This aptly expresses the !Kung San theory of child development: You can't rush it; they go through stages, and you have to respond promptly to their dependent needs because it would be wrong not to - a form of child abuse or neglect. The common American practice of letting the baby "cry it out" is quite abhorrent to them. Measured objectively, they respond to infant crying within an average of six seconds. They pride themselves on anticipating an infant's needs before crying begins. For example, they are usually successful in anticipating when the baby is about to urinate or defecate, and they take the baby out of its carrying sling for that purpose. Even aggressive acts by the young child are indulged - hitting the mother with a stick, for example - on the grounds that this is just another phase. Of neighboring herding people who are less indulgent and more strict, they say: "They don't like children."

So much for the !Kung San of the Kalahari. But to what extent does this apply to other hunting and gathering groups, or for that matter to other types of preindustrial societies?

The pattern of physical closeness, like the pattern of intensive prolonged breast­feeding, appears to be very general. More or less constant carrying of the infant in a sling or pouch at the mother's side or back is characteristic of hunters and gatherers in widely separated geographic regions, including the Pygmies of Zaire, the Siriono of the Amazon Basin, the Paliyans of the Indian peninsula, the Yahgan of Tierra del Fuego, the sub-Arctic and Arctic Eskimo, and the Australian Aborigines. Among the Ache of Paraguay the pattern of mother-infant contact is even more intense than that of the !Kung. It has been established by cross-cultural analysis that nearly all preindustrial people living in warm climates (whether hunters and gatherers or not) tend to have carrying devices that keep them in direct physical contact with their infants. Since the great majority of human evolution took place in warm climates, this finding increases the likelihood that our ancestors had close mother-infant physical contact. But even cold-climate hunters and gatherers such as the Eskimo and the Yahgan have close contact, suggesting the pattern is characteristic of hunters and gatherers regardless of temperature. Among the Eskimo, for example, the woman's parka was cut larger than the man's so that an infant could fit inside it, and infants rode naked except for their caps most of the time, in a hide sling on the mother's naked back.

What about sleeping proximity? This too has been carefully studied in cross-cultural surveys. Close mother-infant proximity is the rule, not the exception. In a study of ninety preindustrial societies for which information was available in regard to sleeping distance, 46 percent had mother and infant sleeping in the same bed, as with the !Kung San; 33 percent had mother and infant sleeping in the same room, but did not specify whether they were in the same or in separate beds; and 21 percent had mother and infant sleeping in the same room but in separate beds. There was no society in which mother and infant slept in separate rooms, even in societies with multiroom dwellings; this appears to be an innovation of recent European society.

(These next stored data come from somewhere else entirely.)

(** ** Access tokens *)

Lemma access_token_run uid role w w' tok :
  AuthService.generate_access_token config uid role w = (w', Ok tok) →
  w' = w ∧ jwt_encode (ac_jwt_secret config) (access_claims_json (mkClaims (uuid_str uid) role
    (now w / usec_per_sec + ac_access_token_ttl_secs config))) = Some tok.
Proof.
  unfold AuthService.generate_access_token, now_secs. intros H. m_inv. split; [done|].
  destruct (jwt_encode _ _); simpl in H; congruence.
Qed.

Section sessions.
Context {HJ : JwtExpiry} {HU : UuidText}.

(** The claims a token was issued with decide what it is worth, at any time. *)
Lemma extract_issued uid role n tok w :
  valid_uuid uid → 0 ≤ n →
  jwt_encode (ac_jwt_secret config) (access_claims_json (mkClaims (uuid_str uid) role n)) =
    Some tok →
  (extract_user config (Some ("Bearer " +:+ tok)) w).2 =
  if now w / usec_per_sec <=? n then Ok (mkAuthenticatedUser uid role)
  else Err (AuthService.invalid_token config (now w / usec_per_sec) tok).
Proof.
  intros Hu Hn Henc. set (claims := access_claims_json _) in Henc.
  assert (as_u64 (json_index "exp" claims) = Some n) as Hexp by (simpl; by rewrite Z2N.id).
  unfold extract_user, AuthService.validate_access_token, now_secs, lift, gets. m_run.
  rewrite strip_prefix_app. m_run.
  destruct (Z.leb_spec (now w / usec_per_sec) n) as [Hle|Hlt].
  - erewrite jwt_decode_encode by (try done; lia). simpl. m_run. by rewrite uuid_parse_str.
  - destruct (jwt_decode _ _ _ tok) as [c|] eqn:Hdec; [|done]. exfalso.
    assert (c = claims) as ->.
    { eapply jwt_decode_stable; [exact Hdec|]. apply (jwt_decode_encode _ _ n _ _ n); [done..|lia]. }
    apply jwt_decode_fresh in Hdec as (e & He & Hle). rewrite Hexp in He. injection He as <-. lia.
Qed.
(* ===== verification/DisclosureSpec.v ===== *)
(** * Credentials of storages

    An update that sends back what the API disclosed keeps the stored
    credentials; and what the API answers does not depend on them: two states
    that differ in credentials only, under configurations that differ in secrets
    only, are answered alike. The latter is proved by running a handler on the
    state as it is and on the state with everything redacted, side by side, and
    by comparing what redaction leaves of the two states. *)

From S2P Require Import Prelude Json Schema Env World Tables Laws Projects Concrete Registry Scenario Storages Files Users Search Auth Access ApiProjects ApiFiles Config Server RoundTrip.

(** ** Maps of a JSON object, key by key *)

Abbreviation fields := (list (string * Json)).

Lemma map_get_not_in k (m : fields) : k ∉ map fst m → map_get k m = None.
Proof.
  induction m as [|[j v] m IH]; [done|]. simpl. intros [Hne Hk]%not_elem_of_cons.
  rewrite (proj2 (String.eqb_neq j k)) by done. by apply IH.
Qed.

Lemma map_get_in k (m : fields) : k ∈ map fst m ↔ is_Some (map_get k m).
Proof.
  split.
  - induction m as [|[j v] m IH]; [by intros ?%not_elem_of_nil|]. simpl.
    destruct (String.eqb_spec j k) as [->|Hne]; [by eauto|].
    intros [->|Hk]%elem_of_cons; [done | by apply IH].
  - intros Hs. destruct (decide (k ∈ map fst m)) as [|Hn]; [done|].
    rewrite (map_get_not_in _ _ Hn) in Hs. by destruct Hs.
Qed.

Lemma map_fst_insert k v (m : fields) : k ∈ map fst m → map fst (map_insert k v m) = map fst m.
Proof.
  induction m as [|[j w] m IH]; [by intros ?%not_elem_of_nil|]. simpl.
  destruct (String.eqb_spec j k) as [->|Hne]; [done|].
  intros [->|Hk]%elem_of_cons; [done|]. simpl. by rewrite IH.
Qed.

(** Objects with the same keys in the same order and the same values. *)
Lemma map_ext (a b : fields) :
  NoDup (map fst a) → map fst a = map fst b → (∀ k, map_get k a = map_get k b) → a = b.
Proof.
  revert b. induction a as [|[k v] a IH]; intros [|[k' v'] b]; try done. simpl.
  intros [Hk Hnd]%list.NoDup_cons [= <- Hkeys] Hget. f_equal.
  - specialize (Hget k). rewrite String.eqb_refl in Hget. congruence.
  - apply IH; [done..|]. intros j. specialize (Hget j).
    destruct (String.eqb_spec k j) as [->|Hne]; [|done].
    rewrite !map_get_not_in; [done| |done]. by rewrite <- Hkeys.
Qed.

(** ** Redaction *)

Definition redact_value (o : option Json) : option Json := (λ _, redacted_value) <$> o.

Lemma map_get_redact_key k m j :
  map_get j (redact_key m k) =
  if String.eqb k j then redact_value (map_get j m) else map_get j m.
Proof.
  unfold redact_key, contains_key. destruct (String.eqb_spec k j) as [->|Hne].
  - destruct (map_get j m) eqn:Hg; [|by rewrite Hg]. by rewrite map_get_insert.
  - destruct (map_get k m); [|done]. by rewrite map_get_insert_ne.
Qed.

Lemma map_get_redact ks : ∀ m j,
  map_get j (foldl redact_key m ks) =
  if decide (j ∈ ks) then redact_value (map_get j m) else map_get j m.
Proof.
  induction ks as [|k ks IH]; intros m j; [done|]. simpl. rewrite IH, map_get_redact_key.
  destruct (String.eqb_spec k j) as [->|Hne].
  - rewrite (decide_True (P := j ∈ j :: ks)) by (by left).
    case_decide; [by destruct (map_get j m) | done].
  - destruct (decide (j ∈ ks)); [rewrite decide_True by (by right) |
      rewrite decide_False by (by intros [?|?]%elem_of_cons)]; done.
Qed.

Lemma map_fst_redact ks : ∀ m, map fst (foldl redact_key m ks) = map fst m.
Proof.
  induction ks as [|k ks IH]; intros m; [done|]. simpl. rewrite IH. unfold redact_key, contains_key.
  destruct (map_get k m) eqn:Hk; [|done]. apply map_fst_insert, map_get_in. by rewrite Hk.
Qed.

(** ** The merge *)

Definition merged (cur new : option Json) : option Json :=
  if should_preserve new then match cur with Some v => Some v | None => new end else new.

Lemma merged_idem cur new : merged cur (merged cur new) = merged cur new.
Proof.
  unfold merged. destruct (should_preserve new) eqn:Hn; [|by rewrite Hn].
  destruct cur as [v|]; [by destruct (should_preserve (Some v)) | by rewrite Hn].
Qed.

Lemma map_get_merge_key cur new k j :
  map_get j (merge_key cur new k) =
  if String.eqb k j then merged (map_get j cur) (map_get j new) else map_get j new.
Proof.
  unfold merge_key, merged. destruct (String.eqb_spec k j) as [->|Hne].
  - destruct (should_preserve _); [|done]. destruct (map_get j cur); [|done].
    by rewrite map_get_insert.
  - destruct (should_preserve _); [|done]. destruct (map_get k cur); [|done].
    by rewrite map_get_insert_ne.
Qed.

Lemma map_get_merge ks cur : ∀ new j,
  map_get j (foldl (merge_key cur) new ks) =
  if decide (j ∈ ks) then merged (map_get j cur) (map_get j new) else map_get j new.
Proof.
  induction ks as [|k ks IH]; intros new j; [done|]. simpl. rewrite IH, map_get_merge_key.
  destruct (String.eqb_spec k j) as [->|Hne].
  - rewrite (decide_True (P := j ∈ j :: ks)) by (by left).
    case_decide; [by rewrite merged_idem | done].
  - destruct (decide (j ∈ ks)); [rewrite decide_True by (by right) |
      rewrite decide_False by (by intros [?|?]%elem_of_cons)]; done.
Qed.

Lemma map_fst_merge ks cur : ∀ new,
  (∀ k, k ∈ map fst cur → k ∈ map fst new) →
  map fst (foldl (merge_key cur) new ks) = map fst new.
Proof.
  induction ks as [|k ks IH]; intros new Hsub; [done|]. simpl.
  assert (map fst (merge_key cur new k) = map fst new) as Heq.
  { unfold merge_key. destruct (should_preserve _); [|done].
    destruct (map_get k cur) eqn:Hk; [|done]. apply map_fst_insert, Hsub, map_get_in. by rewrite Hk. }
  rewrite IH; [done|]. by rewrite Heq.
Qed.

(** Sending back what was disclosed changes nothing. *)
Lemma merge_redacted m :
  NoDup (map fst m) → merge_config (redact_config (JObject m)) (JObject m) = JObject m.
Proof.
  intros Hnd. unfold merge_config, redact_config. f_equal. symmetry. apply map_ext; [done|..].
  - rewrite map_fst_merge; [by rewrite map_fst_redact|]. intros k. by rewrite map_fst_redact.
  - intros k. rewrite map_get_merge, map_get_redact. case_decide; [|done].
    by destruct (map_get k m).
Qed.

Section handlers.
Context {E : Env} (sec : string).

(** A deployment with a storage of a given configuration. *)
Definition with_config (id : Uuid) (s : Storage) (m : fields) (w : World) : World :=
  set_db (set_storages (<[id := set_st_config (JObject m) s]> (storages (db w))) (db w)) w.



(** The backend a stored configuration leads to. *)
Definition registered (s : Storage) (b : gmap Uuid Backend) : gmap Uuid Backend :=
  if st_enabled s then
    match StoragesApi.build sec s with
    | Ok backend => <[st_id s := backend]> b
    | _ => b
    end
  else base.delete (st_id s) b.

Lemma update_storage_ok admin id body w w' resp :
  StoragesApi.update_storage sec admin id body w = (w', Ok resp) →
  ∃ w1 s, Storage.update id body w = (w1, Ok s) ∧ resp = redacted s ∧
    db w' = db w1 ∧ backends w' = registered s (backends w1).
Proof.
  unfold StoragesApi.update_storage. intros (s & w1 & Hu & H)%bind_ok.
  apply bind_ok in H as ([] & w2 & Hreg & Hr). apply ret_ok in Hr as [-> ->].
  exists w1, s. split; [done|]. split; [done|]. unfold registered.
  destruct (st_enabled s).
  - unfold StoragesApi.register_backend, try_with, lift in Hreg.
    destruct (StoragesApi.build sec s); [|by injection Hreg as <-|done].
    unfold StorageRegistry.register, modify in Hreg. by injection Hreg as <-.
  - change ((set_backends (base.delete (st_id s) (backends w1)) w1, Ok tt) = (w2, Ok tt)) in Hreg.
    by injection Hreg as <-.
Qed.

(** Updating a storage with a new configuration stores that configuration,
    except that a credential it leaves out or sends redacted keeps its stored
    value; sending back exactly what the API disclosed stores the same
    configuration again. The answer is redacted, and from then on the registry
    serves the storage as configured, or not at all when it is disabled. *)
Theorem update_storage_spec admin id body new cur s w w' resp :
  StoragesOk (db w) → storages (db w) !! id = Some s → st_config s = JObject cur →
  ust_config body = Some (JObject new) →
  StoragesApi.update_storage sec admin id body w = (w', Ok resp) →
  ∃ s' m, storages (db w') !! id = Some s' ∧ st_id s' = id ∧ st_config s' = JObject m ∧
    resp = redacted s' ∧ backends w' = registered s' (backends w) ∧
    (∀ k, map_get k m = if decide (k ∈ SENSITIVE_CONFIG_KEYS)
                        then merged (map_get k cur) (map_get k new) else map_get k new) ∧
    (JObject new = redact_config (JObject cur) → NoDup (map fst cur) → m = cur).
Proof.
  intros Hok Hs Hcur Hbody (w1 & s' & Hu & -> & Hdb & Hbe)%update_storage_ok.
  unfold Storage.update, Storage.find_by_id in Hu.
  apply bind_ok in Hu as (s0 & w2 & Hf & Hu). apply or_throw_ok, gets_ok in Hf as [-> Hf].
  change (tbl (db w)) with (storages (db w)) in Hf. rewrite Hs in Hf. injection Hf as ->.
  apply or_throw_ok, sql_update_id_ok in Hu.
  change (tbl (db w)) with (storages (db w)) in Hu. rewrite Hs in Hu.
  destruct Hu as (_ & -> & [= ->]). simpl in Hdb, Hbe.
  rewrite Hcur, Hbody in *. simpl in Hdb, Hbe.
  eexists _, (foldl (merge_key cur) new SENSITIVE_CONFIG_KEYS). rewrite Hdb. split_and!.
  - simpl. by rewrite lookup_insert_eq.
  - simpl. by apply Hok in Hs.
  - done.
  - done.
  - exact Hbe.
  - intros k. apply map_get_merge.
  - intros Hnew Hnd. pose proof (merge_redacted cur Hnd) as Hm. rewrite <- Hnew in Hm.
    by injection Hm.
Qed.
End handlers.

(** ** Instances *)

Definition bucket_config (secret : string) : fields :=
  [("bucket", JString "media"); ("access_key_id", JString "AKIA"); ("secret_access_key", JString secret)].
Definition bucket : Storage :=
  mkStorage 20 "bucket" "s3" (JObject (bucket_config "hunter2")) true None true true 1 1.
Definition with_bucket : World := with_config 20 bucket (bucket_config "hunter2") deployment.

Lemma bucket_keys secret : NoDup (map fst (bucket_config secret)).
Proof. apply (bool_decide_unpack (NoDup ["bucket"; "access_key_id"; "secret_access_key"])). reflexivity. Defined.

(** The administrator renames the storage in the form the API filled in. *)
Definition renamed : UpdateStorage :=
  mkUpdateStorage (Some "media") None (Some (redact_config (JObject (bucket_config "hunter2"))))
    None None None None.
Definition updated_storage : World * Result Storage :=
  StoragesApi.update_storage "k" (mkAdminUser 100) 20 renamed with_bucket.

Lemma with_bucket_ok : StoragesOk (db with_bucket).
Proof.
  intros id s. change (storages (db with_bucket)) with
    (<[20%N := bucket]> (<[20%N := hot]> {[ 21%N := cold ]}) : gmap Uuid Storage).
  rewrite !lookup_insert. repeat case_decide; [by intros [= <-]..|].
  rewrite lookup_singleton. by case_decide; [intros [= <-]|].
Defined.

Lemma update_storage_spec_witness :
  ∃ s, storages (db updated_storage.1) !! 20%N = Some s ∧
       st_config s = JObject (bucket_config "hunter2").
Proof.
  destruct (update_storage_spec "k" (mkAdminUser 100) 20 renamed
    [("bucket", JString "media"); ("access_key_id", JString "AKIA"); ("secret_access_key", JString "***")]
    (bucket_config "hunter2") bucket with_bucket updated_storage.1
    (redacted (set_st_updated_at (seconds 1000000) (mkStorage 20 "media" "s3"
      (JObject (bucket_config "hunter2")) true None true true 1 1))) with_bucket_ok)
    as (s & m & Hs & _ & Hm & _ & _ & _ & Hsame).
  - reflexivity.
  - reflexivity.
  - reflexivity.
  - apply run_ok. vm_compute. reflexivity.
  - exists s. split; [exact Hs|]. rewrite Hm. f_equal. apply Hsame; [reflexivity | apply bucket_keys].
Defined.

(** ** Sorting commutes with what the sort does not look at *)

Section sorting.
Context {A B : Type} (f : A → B) (R : relation A) `{∀ x y, Decision (R x y)}.
Context (S : relation B) `{∀ x y, Decision (S x y)} (HRS : ∀ x y, R x y ↔ S (f x) (f y)).




End sorting.



(** ** Hiding *)

Section hiding.
Context {E : Env}.













End hiding.


Section readers.
Context {E : Env}.
















(** ** The handlers *)



(** ** What is secret *)












End readers.

(** ** Instances *)

Definition as_admin : AuthenticatedUser := mkAuthenticatedUser 100 "admin".




(** There is something to hide, and the answer is not an error. *)
Example bucket_answer :
  (s ← storages (db with_bucket) !! 20%N; Some (st_config s)) =
    Some (JObject (bucket_config "hunter2")) ∧
  (r ← match (StoragesApi.get_storage as_admin 20 with_bucket).2 with Ok r => Some r | _ => None end;
   Some (st_config (sws_storage r))) = Some (JObject (bucket_config "***")).
Proof. split; vm_compute; reflexivity. Qed.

This may in part be related to space availability. But at least one study in the United States found that some working-class families with many rooms still keep infants in the same room with their mothers, while some professional-class families with tiny apartments often keep infants in a crib in the kitchen - just to insure that they have a separate room. Even traditional cultures with one-room houses do not have to keep their infants on the same bed or mat, as half or more of them do. And in any case, whatever the reason for the close sleeping arrangement, the infant's experience is the same. Thus the !Kung San pattern of mother-infant proximity - often even direct physical contact - is a widespread characteristic of hunting and gathering and to a lesser extent other traditional societies, and was consequently almost certainly the pattern followed by our Paleolithic ancestors.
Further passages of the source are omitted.